Collected data
^^^^^^^^^^^^^^^^
(* ===== verification/Agents.v ===== *)
(** * Agents: the relay and the consumer, cut at their calls

    [MessageRelayTask::relay] and [NotifyConsumer::process] alternate between the
    database, the broker and the merchant.  Here each is a program of jobs, publishes
    and posts, so that anything may happen between two of them.  Run in one go, the
    programs are the functions of [MessageRelay] and [NotifyConsumer]; [asafe] is the
    verification condition of such a program among others. *)

From stdpp Require Import relations.
From S2P Require Import Prelude MoneyUtil IdGenerator JsonValue Result RequestId BeijingTime SignUtil Models.
From S2P Require Import Database Transaction Daos Invariant Locks Interleaving RelyGuarantee Server OrderService PaymentService Books.
From S2P Require Import Reconcile ReconcileService MqClient MessageRelay NotifyConsumer Controllers Routes System EndToEnd.
From S2P Require Import Concurrency Backoffice Jobs Frontdoor.

(** ** The programs *)

Inductive agent {J : JsonCpp} (A : Type) :=
  | Return (r : outcome A)
  | Work (j : job) (k : outcome reply -> agent A)
  | Publish (exchange routingKey payload : string) (k : bool -> agent A)
  | Post (req : HttpReq) (k : HttpReply -> agent A).
Arguments Return {J A} _.
Arguments Work {J A} _ _.
Arguments Publish {J A} _ _ _ _.
Arguments Post {J A} _ _.

Section Programs.
Context {J : JsonCpp}.

(** A job that has no answer. *)
Definition no_answer {A} (r : outcome reply) : agent A :=
  Return match r with Throw e => Throw e | Hang => Hang | _ => Undefined end.

(** The loop of [relay]: an exception ends an iteration, not the batch. *)
Fixpoint relay_messages (messages : list LocalMessage) : agent unit :=
  match messages with
  | [] => Return (Ret tt)
  | msg :: rest =>
      Publish (m_exchange msg) (m_routingKey msg) (m_payload msg) (fun delivered =>
        Work (JobDelivery msg delivered) (fun _ => relay_messages rest))
  end.

(** [MessageRelayTask::relay], from the scan on. *)
Definition relay_agent : agent unit :=
  Work JobScan (fun r => match r with Ret (RScan messages) => relay_messages messages | r => no_answer r end).

(** The member [mqClient_], created by the first round; [None] is an exception of
    [loadMqConfig]. *)
Definition relay_client (customConfig : jvalue) (client : option mq_state) : option mq_state :=
  match client with Some mq => Some mq | None => _ ← loadMqConfig customConfig; Some mq_init end.

(** The consumer's member [notifyBaseUrl_]. *)
Context (notifyBaseUrl : string).

(** The last statement of [process], and its answer. *)
Definition notify_reply (notifyNo body : string) (success : bool) : agent bool :=
  Work (JobReply notifyNo body success) (fun r => match r with Ret RDone => Return (Ret success) | r => no_answer r end).

(** The loop of [process], from [attempt] on. *)
Fixpoint notify_posts (fuel : nat) (attempt : Z) (notifyNo orderNo amount : string) : agent bool :=
  match fuel with
  | O => Return Hang
  | S fuel' =>
      Post (merchant_request notifyBaseUrl notifyNo orderNo amount) (fun r =>
        if reply_ok r then notify_reply notifyNo (reply_body r) true
        else
          let attempt' := attempt + 1 in
          if kMaxInProcessRetries <? attempt' then notify_reply notifyNo (reply_body r) false
          else notify_posts fuel' attempt' notifyNo orderNo amount)
  end.

(** [NotifyConsumer::process]. *)
Definition process_agent (body : string) : agent bool :=
  match parse_message body with
  | None => Return (Throw StdException)
  | Some None => Return (Ret false)
  | Some (Some (messageId, orderNo, amount)) =>
      Work (JobNotify messageId orderNo (notifyBaseUrl +:+ kNotifyPath)) (fun r =>
        match r with
        | Ret (RNotify kNotifyDuplicate) => Return (Ret true)
        | Ret (RNotify (kNotifyInserted notifyNo)) =>
            notify_posts (Z.to_nat (kMaxInProcessRetries + 1)) 0 notifyNo orderNo amount
        | r => no_answer r
        end)
  end.
End Programs.

(** ** In one go *)

Section Sequential.
Context {D : MySql} {J : JsonCpp} {O : OpenSsl} {E : Env} {B : Broker} {Mc : Merchant}.
Context (customConfig : jvalue) (open_file : string -> option string) (notifyBaseUrl : string).

(** The server, the relay's client, the requests sent. *)
Definition Field : Type := St * mq_state * list HttpReq.

Fixpoint run_agent {A} (p : agent A) (w : Field) : outcome A * Field :=
  let '(st, mq, log) := w in
  match p with
  | Return r => (r, w)
  | Work j k => let '(r, st') := run_alone (job_program customConfig open_file j) st in run_agent (k r) (st', mq, log)
  | Publish x key b k => let '(ok, mq') := publish x key b mq in run_agent (k ok) (st, mq', log)
  | Post q k => run_agent (k (http_reply (length log) q)) (st, mq, log ++ [q])
  end.

Lemma run_messages messages : forall st mq log,
  run_agent (relay_messages messages) (st, mq, log)
  = let '(st', mq') := fold_left relay_one messages (st, mq) in (Ret tt, (st', mq', log)).
Proof.
  induction messages as [|msg rest IH]; intros st mq log; [done |].
  cbn [relay_messages run_agent fold_left relay_one].
  destruct (publish _ _ _ mq) as [ok mq']. cbn [job_program]. rewrite run_bind.
  by destruct (run_alone (record_result msg ok) st) as [[u | e | |] st']; cbn [snd]; rewrite <- IH.
Qed.

Lemma run_relay st client log : relay customConfig st client
  = match relay_client customConfig client with
    | None => (Throw StdException, st, None)
    | Some mq => let '(r, (st', mq', _)) := run_agent relay_agent (st, mq, log) in (r, st', Some mq')
    end.
Proof.
  unfold relay. fold (relay_client customConfig client). destruct (relay_client _ _) as [mq|]; [| done].
  unfold relay_agent. cbn [run_agent job_program]. rewrite run_bind.
  destruct (run_alone (scanPending kBatchLimit) st) as [[ms | e | |] st1]; try done.
  cbn [run_alone mret M_ret]. rewrite run_messages. by destruct (fold_left _ _ _).
Qed.

Lemma run_reply no body ok st mq log :
  run_agent (notify_reply no body ok) (st, mq, log)
  = let '(r, (st', log')) := (lift (record_reply no body ok);; mret ok) (st, log) in (r, (st', mq, log')).
Proof.
  unfold notify_reply. cbn [run_agent job_program]. rewrite run_bind. unfold mbind, C_bind, lift. cbn [fst snd].
  by destruct (run_alone (record_reply no body ok) st) as [[[] | e | |] st'].
Qed.

Lemma run_posts no orderNo amount : forall fuel attempt st mq log, Z.of_nat fuel + attempt = 3 ->
  run_agent (notify_posts notifyBaseUrl fuel attempt no orderNo amount) (st, mq, log)
  = let '(r, (st', log')) := notify_loop notifyBaseUrl fuel attempt no orderNo amount (st, log) in (r, (st', mq, log')).
Proof.
  induction fuel as [|fuel IH]; intros attempt st mq log Hf; [done |].
  cbn [notify_posts run_agent notify_loop]. unfold mbind at 1, C_bind at 1, sendRequest. cbn [fst snd].
  destruct (reply_ok _); [apply run_reply |].
  destruct (Z.ltb_spec kMaxInProcessRetries (attempt + 1)) as [Hmax | Hmax]; [| apply IH; lia].
  rewrite run_reply. unfold record_reply. unfold kMaxInProcessRetries in Hmax.
  destruct fuel; [| lia]. by replace (attempt + 1) with 3 by lia.
Qed.

Lemma run_process body st mq log :
  run_agent (process_agent notifyBaseUrl body) (st, mq, log)
  = let '(r, (st', log')) := process notifyBaseUrl body (st, log) in (r, (st', mq, log')).
Proof.
  unfold process_agent, process. unfold mbind at 1, C_bind at 1, lift at 1, or_throw at 1. cbn [fst snd].
  destruct (parse_message body) as [[[[mid no] am]|]|]; [| done | done].
  rewrite run_mret. cbn [run_agent job_program]. rewrite run_bind. unfold mbind at 1, C_bind at 1, lift at 1. cbn [fst snd].
  destruct (run_alone (notify_insertWithDedup _ _ _) st) as [[[n|] | e | |] st1]; [| done..].
  cbn [run_alone mret M_ret]. by apply run_posts.
Qed.

(** A check of the model: cut at their calls and run in one go, with the same database, clocks, broker
    and merchant, the two programs are [MessageRelayTask::relay] and
    [NotifyConsumer::process]: the same answers, the same tables, the same client and
    the same requests. *)
Theorem agents_agree st client mq log body :
  relay customConfig st client
  = match relay_client customConfig client with
    | None => (Throw StdException, st, None)
    | Some mq => let '(r, (st', mq', _)) := run_agent relay_agent (st, mq, log) in (r, st', Some mq')
    end
  /\ run_agent (process_agent notifyBaseUrl body) (st, mq, log)
     = let '(r, (st', log')) := process notifyBaseUrl body (st, log) in (r, (st', mq, log')).
Proof. split; [apply run_relay | apply run_process]. Qed.
End Sequential.

(** ** Safe agents *)

(** The requests under one notification number. *)
Definition sent_under (no : string) (log : list HttpReq) : nat :=
  length (filter (fun q => rq_request_id q = no) log).

Lemma sent_under_snoc no log q : sent_under no (log ++ [q])
  = (sent_under no log + if decide (rq_request_id q = no) then 1 else 0)%nat.
Proof. unfold sent_under. rewrite filter_app, length_app, filter_cons. by destruct (decide _). Qed.

Lemma sent_under_unused no log : Forall (fun q => rq_request_id q <> no) log -> sent_under no log = 0%nat.
Proof. unfold sent_under. induction 1 as [|q log Hq _ IH]; [done |]. by rewrite filter_cons_False. Qed.

Section Safe.
Context {D : MySql} {J : JsonCpp} {Ov : Oversight} {O : OpenSsl} {L : MySqlLaws}.
Context (customConfig : jvalue) (open_file : string -> option string) (notifyBaseUrl : string).

(** The request tells a message of the outbox under the number of its row. *)
Definition heard (d : Db) (q : HttpReq) : Prop :=
  exists r n, In r (t_local_message d) /\ In n (t_notify_record d) /\ tells notifyBaseUrl q r n.

Lemma heard_later d d' q : later d d' -> heard d q -> heard d' q.
Proof.
  intros Hl (r & n & Hr & Hn & am & Hp & ->).
  destruct (later_message _ _ Hl r Hr) as (r' & Hr' & _ & _ & _ & _ & _ & Hpay).
  destruct (later_notify _ _ Hl n Hn) as (n' & Hn' & E1 & E2 & E3).
  exists r', n'. split; [done |]. split; [done |]. exists am. rewrite E1, E2, E3. unfold wire in *. cbn [snd] in *.
  by rewrite Hpay.
Qed.

(** What is asked of the agent [p] when the committed database is [d] and [log] has
    been sent: its jobs are allowed, it publishes rows of the outbox, it posts what a
    row says, at most three times under one number. *)
Fixpoint asafe {A} (p : agent A) (d : Db) (log : list HttpReq) : Prop :=
  match p with
  | Return _ => True
  | Work j k => allowed j d /\ forall r cs d', db_wf d' -> later d d' -> Forall (fun c => later d c.1) cs ->
      job_ends customConfig open_file j r cs d' -> asafe (k r) d' log
  | Publish x key b k =>
      (exists r, In r (t_local_message d) /\ wire r = (c_str x, c_str key, c_str b))
      /\ asafe (k false) d log /\ (confirmed_msg (c_str x, c_str key, c_str b) -> asafe (k true) d log)
  | Post q k => heard d q /\ (sent_under (rq_request_id q) log < 3)%nat /\ forall r, asafe (k r) d (log ++ [q])
  end.

(** What the others commit leaves an agent safe. *)
Lemma asafe_later {A} (p : agent A) : forall d d' log, later d d' -> asafe p d log -> asafe p d' log.
Proof.
  induction p as [r | j k IH | x key b k IH | q k IH]; intros d d' log Hl; cbn [asafe].
  - done.
  - intros [Ha Hk]. split; [by eapply allowed_later |]. intros r cs d2 Hwf Hl2 Hcs. apply (Hk r cs d2 Hwf).
    + by etransitivity.
    + eapply Forall_impl; [exact Hcs |]. intros c Hc. by etransitivity.
  - intros ((r & Hr & Hw) & H1 & H2). split.
    + destruct (later_message _ _ Hl r Hr) as (r' & Hr' & _ & _ & _ & E1 & E2 & E3). exists r'. split; [done |].
      rewrite <- Hw. unfold wire. by rewrite E1, E2, E3.
    + split; [by eapply IH | intros Hc; eapply IH; [exact Hl | by apply H2]].
  - intros (Hh & Hc & Hk). split; [by eapply heard_later |]. split; [done |]. intros r. by eapply IH.
Qed.

Lemma no_answer_safe {A} (r : outcome reply) d log : asafe (no_answer (A := A) r) d log.
Proof. done. Qed.

Lemma relay_messages_safe messages : forall d log, from_outbox messages d -> asafe (relay_messages messages) d log.
Proof.
  induction messages as [|msg rest IH]; intros d log Hs; [done |].
  apply Forall_cons in Hs as [(r & r' & -> & Hin & Hsame) Hs].
  assert (Hwire : wire r' = wire r).
  { destruct Hsame as (_ & _ & _ & E1 & E2 & E3). unfold wire. by rewrite E1, E2, E3. }
  assert (Hrest : forall (j : job), allowed j d -> asafe (Work j (fun _ => relay_messages rest)) d log).
  { intros j Hj. split; [done |]. intros x cs d' _ Hl _ _. apply IH. by eapply from_outbox_later. }
  cbn [relay_messages asafe]. split; [by exists r' |]. split; [by apply Hrest |]. intros Hc.
  apply Hrest. eapply (confirmed_row_intro _ r'); [done | | by rewrite Hwire]. symmetry. apply Hsame.
Qed.

Lemma relay_agent_safe d log : asafe relay_agent d log.
Proof.
  split; [done |]. intros r cs d' _ _ _ H.
  destruct r as [[| | | | ms | |] | e | |]; try by apply no_answer_safe. apply relay_messages_safe, H.
Qed.

Lemma notify_reply_safe no body ok d log : asafe (notify_reply no body ok) d log.
Proof.
  split; [done |]. intros r cs d' _ _ _ _. by destruct r as [[] | e | |].
Qed.

(** The loop is safe when [attempt] requests have been sent. *)
Lemma notify_posts_safe no orderNo amount : forall fuel attempt d log,
  heard d (merchant_request notifyBaseUrl no orderNo amount) ->
  (fuel + sent_under no log <= 3)%nat -> asafe (notify_posts notifyBaseUrl fuel attempt no orderNo amount) d log.
Proof.
  induction fuel as [|fuel IH]; intros attempt d log Hh Hc; [done |].
  cbn [notify_posts asafe]. split; [done |]. cbn [rq_request_id merchant_request]. split; [lia |]. intros r.
  destruct (reply_ok r); [apply notify_reply_safe |].
  destruct (kMaxInProcessRetries <? attempt + 1); [apply notify_reply_safe |].
  apply IH; [done |]. rewrite sent_under_snoc. cbn [rq_request_id merchant_request].
  rewrite decide_True by done. lia.
Qed.

(** The request goes under the number of a notification. *)
Definition numbered (d : Db) (q : HttpReq) : Prop :=
  exists n, In n (t_notify_record d) /\ rq_request_id q = nr_notify_no n.

Lemma heard_numbered d q : heard d q -> numbered d q.
Proof. intros (r & n & _ & Hn & am & _ & ->). by exists n. Qed.

Lemma numbered_later d d' q : later d d' -> numbered d q -> numbered d' q.
Proof.
  intros Hl (n & Hn & Hq). destruct (later_notify _ _ Hl n Hn) as (n' & Hn' & E & _). exists n'. by rewrite E.
Qed.

(** A number that is new has not been used. *)
Lemma noted_unused mid orderNo no cs d d' log : Forall (numbered d) log -> Forall (fun c => later d c.1) cs ->
  noted mid orderNo no cs d' -> sent_under no log = 0%nat.
Proof.
  intros Hlog Hcs (d0 & d1 & url & -> & Hnew & _). apply Forall_cons in Hcs as [Hcs _]. cbn [fst] in Hcs.
  apply sent_under_unused. eapply Forall_impl; [exact Hlog |].
  intros q Hq. cbn. intros Hno. apply (numbered_later _ _ _ Hcs) in Hq as (n & Hn & Hq).
  apply existsb_false in Hnew. rewrite List.Forall_forall in Hnew.
  specialize (Hnew n Hn). unfold notify_conflict in Hnew. apply orb_false_iff in Hnew as [Hnew _].
  cbn [nr_notify_no] in Hnew. by rewrite <- Hq, Hno, sql_eq_refl in Hnew.
Qed.

(** The consumer is safe on a message of the outbox, whatever was sent before. *)
Lemma process_agent_safe r d log : In r (t_local_message d) -> Forall (numbered d) log ->
  asafe (process_agent notifyBaseUrl (wire r).2) d log.
Proof.
  intros Hr Hlog. unfold process_agent.
  destruct (parse_message (wire r).2) as [[[[mid no] am]|]|] eqn:Hp; [| done | done].
  split; [done |]. intros x cs d' _ Hl Hcs H.
  destruct x as [[| | | | | [n|] |] | e | |]; try exact I.
  cbn [job_ends] in H. apply notify_posts_safe; [| rewrite (noted_unused mid no n cs d d') by done; reflexivity].
  destruct H as (d0 & d1 & url & _ & _ & row & Hrow & E1 & E2 & E3). cbn [nr_notify_no nr_order_no nr_message_id] in *.
  destruct (later_message _ _ Hl r Hr) as (r' & Hr' & _ & _ & _ & _ & _ & Hpay).
  exists r', row. split; [done |]. split; [done |]. exists am. rewrite E1, E2, E3. split; [| done].
  unfold wire in *. cbn [snd] in *. by rewrite Hpay.
Qed.
End Safe.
^^^^^^^^^^^^^^^^
WORK ITEM:
If a line above holds the word "delivered", copy it.

SOLUTION:
      Publish (m_exchange msg) (m_routingKey msg) (m_payload msg) (fun delivered =>
        Work (JobDelivery msg delivered) (fun _ => relay_messages rest))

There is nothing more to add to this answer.